Por isso a sua Lisboa é diferente daquelas cidades que, em Paisagens Urbanas, Nelson Brissac Peixoto nos apresenta como cidades que se tornaram “opacas ao olhar”, como cidades que
resistem a quem pretenda explorá-las. Uma simples panorâmica não dá conta de seus relevos, de seus rios subterrâneos, da vida latente em suas fachadas. Tornaram-se uma paisagem invisível.[25]
Lisboa pode, às vezes, ser invisível, mas o último livro de Cardoso Pires dá a ver um enunciado de decifrações de uma paisagem que, na cumplicidade, pode ser contemplada. Consciente das particularidades de seu tempo e sabedor de que além de “uma paisagem invisível” — a cidade “não é um dado, mas obra de citadinos”[26]—, José Cardoso Pires sabe também que a cidade é, antes de tudo, “um livro aberto” sujeito a diferentes leituras, diferentes construções. Também não ignora o seu traço mais forte, brilhantemente intuído por Walter Benjamin em sua visita a Moscou nas “Imagens do Pensamento”: “a cidade grande se defende […] se mascara, foge, faz intrigas, seduz, até confundir à exaustão seus círculos”[27].
Cardoso Pires trabalha a cidade aceitando-a como ela se coloca, isto é, como um jogo de significantes que se organiza na combinação de signos; como uma obra que se transforma em texto a cada leitura. E a leitura da cidade, nas palavras de Barthes, nada mais é do que a travessia de uma rede sígnica. Com esse conhecimento o autor se confunde com a cidade. Participa de suas intrigas, seduz e é seduzido porque participa do jogo de máscaras através do qual a cidade se nos revela. Este é o seu modo de leitura, com ele a construção brilhante, o sortilégio da escritura.
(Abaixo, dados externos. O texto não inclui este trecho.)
Lemma series_corr_unit (a b : list binary64) :
  b64_isnan (series_corr a b) = true \/
  (SFleb (b64_of_Z (-1)) (series_corr a b) = true /\
   SFleb (series_corr a b) (b64_of_Z 1) = true).
Proof.
  unfold series_corr.
  destruct (Nat.eqb (List.length a) 0); [now left |].
  destruct (Nat.ltb (List.length (valid_rows a b)) 1); [now left |].
  apply np_clip_unit.
Qed.

Lemma cols_same_length (df : DataFrame binary64) :
  List.length (col_x df) = List.length (col_y df).
Proof. unfold col_x, col_y. now rewrite !length_map. Qed.

(** On the columns of a non-empty frame [np.polyfit] passes its two
    checks and reaches the solver. *)
Lemma np_polyfit_system_ok (df : DataFrame binary64) :
  df <> [] ->
  exists lhs rhs rcond scale0 scale1,
    np_polyfit_system (col_x df) (col_y df) =
      Ok (lhs, rhs, rcond, (scale0, scale1)) /\
    List.length lhs = List.length df /\
    List.length rhs = List.length df.
Proof.
  intros Hne. unfold np_polyfit_system.
  rewrite !length_map. rewrite <- (cols_same_length df), Nat.eqb_refl.
  assert (E : Nat.eqb (List.length (col_x df)) 0 = false).
  { destruct df; [congruence | reflexivity]. }
  rewrite E. cbn [negb].
  do 5 eexists. split; [reflexivity |].
  unfold col_x, col_y. now rewrite !length_map.
Qed.

End StatisticsFacts.


Lemma divided_by_infinity (c : binary64) (s : bool) :
  SFeqb (b64_div c (S754_infinity s)) (S754_zero false) = true \/
  b64_isnan (b64_div c (S754_infinity s)) = true.
Proof. destruct c; cbn; auto. Qed.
Muitos olhares se cruzam nesta leitura de Lisboa que aqui se apresenta. Todos olham a cidade com “olhos de ver”. Todos são olhares “de arte”. É esta a nossa leitura: trabalhar uma cidade inventada por vários olhares, ou melhor, as Lisboas que diferentes “olhares de arte” construíram como um campo de relações; como um horizonte de semelhanças e diferenças a decifrar.